Knaster inheritance procedure

Knaster inheritance procedure

The Knaster inheritance procedure allows for more than two parties (heirs) and for assets which cannot be divided. The procedure is quite simple (let n be the number of bidders): each heir bids on each item in the estate, for each item the high bidder pays the price of that item into a pool, and each bidder (including the high bidder) then receives (1/n) of their bid from the pool. The money in the pool at the end is then divided equally among all the heirs. Thus each heir receives their perceived fare share of each item, and a cash bonus at the end. This may require the heirs to have more cash at their disposal than they can easily raise. The procedure is best illustrated by an example.

Consider the case of four heirs Ethel, Frank, Gertrude, and Howard who have equal claim to an estate consisting of a house, a car, and a boat. Their bids for the items are in the following table:
heir house bid car bid boat bid
Ethel $180,000$12,000 $25,000
Frank $225,000 $8,000$20,000
Gertrude$250,000$10,000 $24,000
Howard$200,000$15,000 $22,000

Gertrude pays $250,000 for the house, of which $180,000/4 = $45,000 is given to Ethel, $225,000/4 = $56,250 is given to Frank, $250,000/4 = $62,500 is returned to her, and $200,000/4 = $50,000 is given to Howard; that leaves $250,000 - ($45,000 + $56,250 + $62,500 + $50,000) = $36,250 in the pool. Similarly, Howard pays $15,000 for the car, of which $3000 is paid to Ethel, $2000 is paid to Frank, $2500 is paid to Gertrude, and $3750 is returned to Howard; and $3750 is added to the pool. Ethel pays $25,000 for the boat, of which she gets $6250 back, $5000 is paid to Frank, $6000 is paid to Gertrude, and $5500 is paid to Howard; leaving $2250 to be added to the pool. The pool contains $36,250 + $3750 + $2250 = $42,250; that is divided by four so that each receives $10,562.50. The $10,562.50 is a bonus above what each perceives as his share of the estate. The net result is that Ethel receives the boat and an additional $39,812.5 in cash; Frank gets $73,812.50; Gertrude gets the house, but pays $168437.50; and Howard gets the car and $54,812.50 in cash.

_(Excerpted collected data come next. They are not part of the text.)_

(* ===== verification/MatchArtifactProps.v ===== *)
(** * Both pipelines store the matches and their ranking

    After a rebuild, by either pipeline, the candidates of the demandes are the offers that match
    and their pairs the best of these, ranked; nothing else has changed. *)

From S2P Require Import Prelude PyFloat RebuildState RebuildProps Matching MatchArtifacts MatchingProps.
From Stdlib Require Import QArith String.
Local Open Scope Z_scope.

(** ** Tables as finite maps *)

Lemma insert_rows_fail {V} rows e : foldl (λ (r : res (gmap (Z * Z) V)) kv,
    res_bind r (λ t, match t !! kv.1 with Some _ => Err UniqueViolation | None => Ok (<[kv.1 := kv.2]> t) end))
  (Err e) rows = Err e.
Proof. by induction rows. Qed.
Lemma insert_rows_ok {V} (rows : list ((Z * Z) * V)) t :
  NoDup rows.*1 → (∀ k, k ∈ rows.*1 → t !! k = None) → insert_rows rows t = Ok (list_to_map rows ∪ t).
Proof.
  unfold insert_rows. revert t. induction rows as [|[k v] rows IH]; intros t; cbn [foldl fst snd fmap list_fmap list_to_map foldr].
  { intros _ _. by rewrite (left_id_L ∅ (∪)). }
  intros [Hk Hn]%NoDup_cons Hd. unfold res_bind at 2. rewrite Hd by apply list_elem_of_here.
  rewrite IH; [|done|].
  - f_equal. rewrite <- insert_union_l. symmetry. apply insert_union_r, not_elem_of_list_to_map_1, Hk.
  - intros k' Hk'. rewrite lookup_insert_ne by (intros <-; done). apply Hd. by right.
Qed.
(** Updates of distinct keys, each depending on the old row of its key. *)
Lemma foldl_upsert {V R} (key : R → Z * Z) (new : R → option V → V) (rows : list R) (t : gmap (Z * Z) V) k :
  NoDup (map key rows) →
  foldl (λ t r, <[key r := new r (t !! key r)]> t) t rows !! k =
    match List.find (λ r, bool_decide (key r = k)) rows with Some r => Some (new r (t !! k)) | None => t !! k end.
Proof.
  revert t. induction rows as [|r rows IH]; intros t; [done|]. cbn [map foldl List.find]. intros [Hr Hn]%NoDup_cons.
  rewrite IH by done. destruct (decide (key r = k)) as [<-|Hne].
  - rewrite bool_decide_true by done. destruct (List.find _ rows) as [r'|] eqn:E.
    + apply find_some in E as [Hr' Hk%bool_decide_eq_true]. destruct Hr. apply elem_of_map. exists r'. by rewrite list_elem_of_In.
    + by rewrite lookup_insert_eq.
  - rewrite bool_decide_false, lookup_insert_ne by done. done.
Qed.
Section Finds.
Context {A K : Type} `{EqDecision K} (key : A → K).
Lemma find_key_Some k l x : List.find (λ y, bool_decide (key y = k)) l = Some x → x ∈ l ∧ key x = k.
Proof. intros [? ?%bool_decide_eq_true]%find_some. by rewrite list_elem_of_In. Qed.
Lemma find_key_elem l x : NoDup (map key l) → x ∈ l → List.find (λ y, bool_decide (key y = key x)) l = Some x.
Proof.
  intros Hnd Hx. destruct (List.find _ l) as [y|] eqn:E.
  - apply find_key_Some in E as [Hy He]. f_equal. by eapply (NoDup_map_inj_on key).
  - eapply find_none in E; [|by apply list_elem_of_In]. by rewrite bool_decide_true in E.
Qed.
Lemma find_key_None k l : List.find (λ y, bool_decide (key y = k)) l = None ↔ k ∉ map key l.
Proof.
  split.
  - intros E (x & -> & Hx)%elem_of_map. eapply find_none in E; [|by apply list_elem_of_In]. by rewrite bool_decide_true in E.
  - intros Hi. destruct (List.find _ l) as [x|] eqn:E; [|done]. apply find_key_Some in E as [? <-]. destruct Hi. apply elem_of_map. eauto.
Qed.
End Finds.
(* ===== verification/MatchCountProps.v ===== *)
(** * The cached counts are the counts

    What the counters return, what storing them leaves in the cache, and what each rebuild of the
    cache does, failures included. *)

From S2P Require Import Prelude Keyset PyValue PyFloat WorkLease RebuildLease RebuildState RebuildProps.
From S2P Require Import Matching MatchArtifacts MatchingProps MatchArtifactProps MatchPipelineProps MatchCounts.
From Stdlib Require Import QArith.
Local Open Scope Z_scope.

(** ** Grouped counts *)

Section Grouped.
Context {X : Type} `{EqDecision X}.
Lemma grouped_lookup (l : list (Z * X)) k :
  grouped l !! k = match group k l with [] => None | g => Some (count_distinct g) end.
Proof.
  unfold grouped. rewrite (list_to_map_lookup_fun (λ k, count_distinct (group k l))).
  assert (is_in k (remove_dups (map fst l)) = true ↔ group k l ≠ []) as Hin.
  { rewrite is_in_true, elem_of_remove_dups, elem_of_map. unfold group. split.
    - intros ([i x] & -> & Hx) E%map_eq_nil. assert ((i, x) ∈ List.filter (λ kx : Z * X, kx.1 =? i) l) as Hf.
      { apply elem_of_filter_b. cbn. split; [lia|done]. }
      cbn in E. rewrite E in Hf. by apply elem_of_nil in Hf.
    - destruct (List.filter _ l) as [|x g] eqn:E; [done|]. intros _.
      assert (x ∈ x :: g) as Hx by apply list_elem_of_here. rewrite <- E in Hx. apply elem_of_filter_b in Hx as [? ?]. exists x. split; [lia|done]. }
  destruct (is_in _ _) eqn:Ei; destruct (group k l) eqn:Eg; try done.
  - by destruct (proj1 Hin eq_refl).
  - assert (false = true) by (by apply Hin). done.
Qed.
Lemma count_distinct_nil : count_distinct ([] : list X) = 0.
Proof. done. Qed.
Lemma count_distinct_ext (l l' : list X) : (∀ x, x ∈ l ↔ x ∈ l') → count_distinct l = count_distinct l'.
Proof.
  intros H. unfold count_distinct. f_equal. apply Permutation_length, NoDup_Permutation; [apply NoDup_remove_dups..|].
  intros x. by rewrite !elem_of_remove_dups.
Qed.
End Grouped.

Exercise: What would be the effect on this procedure if each heir had to allocate a total of $100 to the various assets?
What would be the effect of dividing all the funds equally, instead of according to the amount bid?

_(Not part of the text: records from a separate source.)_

Definition page_work (page : list Z) : MW (Z * Z) :=
  let! r := _compute_demande_chunks sql_lower mode page pairs_limit in ret (r.1, Z.of_nat (List.length page)).
Lemma page_work_run page s :
  tables_ok (mw_db s) →
  ∃ n db', page_work page s = (Ok (n, Z.of_nat (List.length page)), with_tables db' s)
    ∧ rebuilt sql_lower pairs_limit (positive_ids page) (mw_db s) db'.
Proof.
  intros Hs. destruct (chunks_run sql_lower pairs_limit mode page s Hs) as (db' & E & R). unfold page_work.
  rewrite (bind_ok _ _ _ _ _ E). by eexists _, db'.
Qed.
Lemma pages_work_run cs s :
  tables_ok (mw_db s) →
  ∃ parts db', each page_work cs s = (Ok parts, with_tables db' s)
    ∧ rebuilt sql_lower pairs_limit (flat_map positive_ids cs) (mw_db s) db' ∧ sum_snd parts = Z.of_nat (List.length (concat cs)).
Proof.
  revert s. induction cs as [|c cs IH]; intros s Hs.
  { exists [], (mw_db s). rewrite with_tables_id. split_and!; [done|apply rebuilt_nil|done]. }
  cbn [each flat_map concat]. destruct (page_work_run c s Hs) as (n & db1 & E1 & R1). rewrite (bind_ok _ _ _ _ _ E1).
  destruct (IH (with_tables db1 s)) as (parts & db2 & E2 & R2 & N2); [by eapply rebuilt_tables|]. rewrite (bind_ok _ _ _ _ _ E2).
  eexists _, db2. split; [reflexivity|]. split; [by eapply rebuilt_app|]. unfold sum_snd in *. cbn [map foldr snd]. rewrite N2, length_app. lia.
Qed.
Lemma stream_page_pos : (0 < Z.to_nat _demande_stream_page_size)%nat.
Proof. unfold _demande_stream_page_size, clamped_env. lia. Qed.
Lemma rebuild_pages_run s :
  tables_ok (mw_db s) →
  ∃ n db', rebuild_pages sql_lower mode p s = (Ok (n, Z.of_nat (List.length (demande_ids_where p (mw_db s)))), with_tables db' s)
    ∧ rebuilt sql_lower pairs_limit (demande_ids_where p (mw_db s)) (mw_db s) db'.
Proof.
  intros Hs. unfold rebuild_pages. rewrite bind_gets. set (ids := demande_ids_where p (mw_db s)).
  assert (∀ s, tables_ok (mw_db s) → NoDup (demande_ids_where p (mw_db s)) ∧ ∀ i, i ∈ demande_ids_where p (mw_db s) → 0 < i) as Hids.
  { intros s' H'. split; [apply NoDup_map_filter, H'|]. intros i (d & -> & Hd)%elem_of_map. apply elem_of_filter_b in Hd as [_ Hd]. by apply H'. }
  destruct (Hids s Hs) as [Hn Hp]. fold ids in Hn, Hp.
  assert (List.length (after 0 ids) = List.length ids) as Hlen.
  { apply Permutation_length, NoDup_Permutation; [by apply after_NoDup|done|]. intros i. by apply after0_elem. }
  unfold demande_page.
  change (λ page : list Z, let! r := _compute_demande_chunks sql_lower mode page (Some DEFAULT_MATCH_PAIRS_LIMIT) in ret (r.1, Z.of_nat (List.length page)))
    with page_work.
  unfold bind at 1. rewrite (keyset_chunks _ stream_page_pos (λ s, demande_ids_where p (mw_db s)) _ (λ s, tables_ok (mw_db s)));
    [|intros s1 H1; by apply Hids| |done|].
  2: { intros s1 page b s2 H1 _ _ _ E. destruct (page_work_run page s1 H1) as (n & db' & E' & R). rewrite E in E'. injection E' as -> ->.
       split; [by eapply rebuilt_tables|]. intros i _. unfold demande_ids_where. cbn. by rewrite (proj1 (proj2 (rb_rows _ _ _ _ _ R))). }
  2: { fold ids. rewrite Hlen. unfold ids, demande_ids_where. rewrite length_map. pose proof (List.filter_length_le p (db_demandes (mw_db s))). lia. }
  fold ids. destruct (pages_work_run (chunks_of (List.length (after 0 ids)) (Z.to_nat _demande_stream_page_size) (after 0 ids)) s Hs) as (parts & db' & E & R & N).
  rewrite E. pose proof stream_page_pos as Hpos. rewrite chunks_concat in N by lia. eexists _, db'. split.
  - unfold ret. rewrite N, Hlen. reflexivity.
  - eapply rebuilt_ext; [|exact R]. intros i. rewrite list_elem_of_In, in_flat_map. setoid_rewrite <- list_elem_of_In.
    setoid_rewrite positive_ids_elem. transitivity (i ∈ concat (chunks_of (List.length (after 0 ids)) (Z.to_nat _demande_stream_page_size) (after 0 ids)));
      [|rewrite chunks_concat by lia; by apply after0_elem].
    rewrite (list_elem_of_In (concat _) i), in_concat. setoid_rewrite <- list_elem_of_In. split.
    + intros (c & Hc & Hi & _). by exists c.
    + intros (c & Hc & Hi). exists c. split_and!; [done..|]. assert (i ∈ after 0 ids) as Ha by (by eapply chunks_sub). by apply after_elem in Ha as [_ ?].
Qed.
Lemma rebuild_scope_run scope j again s :
  tables_ok (mw_db s) → (scope +:+ ":" +:+ pretty j) ∉ mw_held s →
  ∃ n s', rebuild_scope sql_lower mode (λ s, s) scope j p again s = (Ok (Done_with n 0 (Z.of_nat (List.length (demande_ids_where p (mw_db s))))), s')
    ∧ rebuilt sql_lower pairs_limit (demande_ids_where p (mw_db s)) (mw_db s) (mw_db s').
Proof.
  intros Hs Hfree. unfold rebuild_scope. rewrite free_lock by done. cbn [negb].
  match goal with |- context [bind (start_of_scope scope j) ?k s] => destruct (bind_start scope j s k) as (g & Hg & ->) end.
  rewrite bind_modify. destruct (rebuild_pages_run s Hs) as (n & db' & E & R). rewrite (bind_ok _ _ _ _ _ E), bind_modify.
  destruct (finish_run scope j g again (Done_with n 0 (Z.of_nat (List.length (demande_ids_where p (mw_db s))))) s (with_tables db' s) Hg eq_refl) as (s2 & E2 & D2).
  exists n, s2. split; [exact E2|]. by rewrite D2.
Qed.
End Pages.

If you know your opponents' pricings

Frank ended up with no assets, but $73,812.50 in cash. Could he have gotten more if he had known his siblings' bids before he entered his? For each item that he did not get, he received he got 1/4 of his bid, hence if bid more he would have received more (the money was reduced by another factor of 1/4 when it came to him from the pool). But if he had bid more than the top bid he would have received the item and had to pay for it. Hence he should have bid $.01 below the top bid for each item. For convenience I will assume he matched the winning bid, but did not get the item. Then he would have received $62,500 + $3750 + $6250 = $72,500 before the money from the pool. The money in the pool would have been reduced by $9250 to $33,000, so his total cash would be $72,500 + $33,000/4 = $80,750, almost a 10% increase.

Similarly, Gertrude could have reduced her outlay if she had only bid $225,000.01 for the house. She would have paid $25,000 less, but received $25,000/4 less back from the pool, so her net saving would have been $18,750. Of course, she could have gotten more money back if she had raised her bids on the items she did not receive.

Of course not everyone can win by knowing everyone else's bids. The advantages described are when three bids have been submitted, and the fourth person has access to them before he submits his bid. Bidding and modifying bids with total information is a different problem.

Competencies: If Archibald, Barthowlemew, Cassandra, and Daphne value the teapot, umbrella, and Victrola in an estate as as A:5,7,10; B:6,4,12; C:5,8,11; and D:7,7,7 respectively, what is the result of the Knaster inheritance procedure?
What would the result be if Daphne knew the other bids before she entered hers, and modified her bid to her best advantage?


Challenge: What would the result of the procedure be if everyone knew everyone else's bids, and could keep modifying their bids?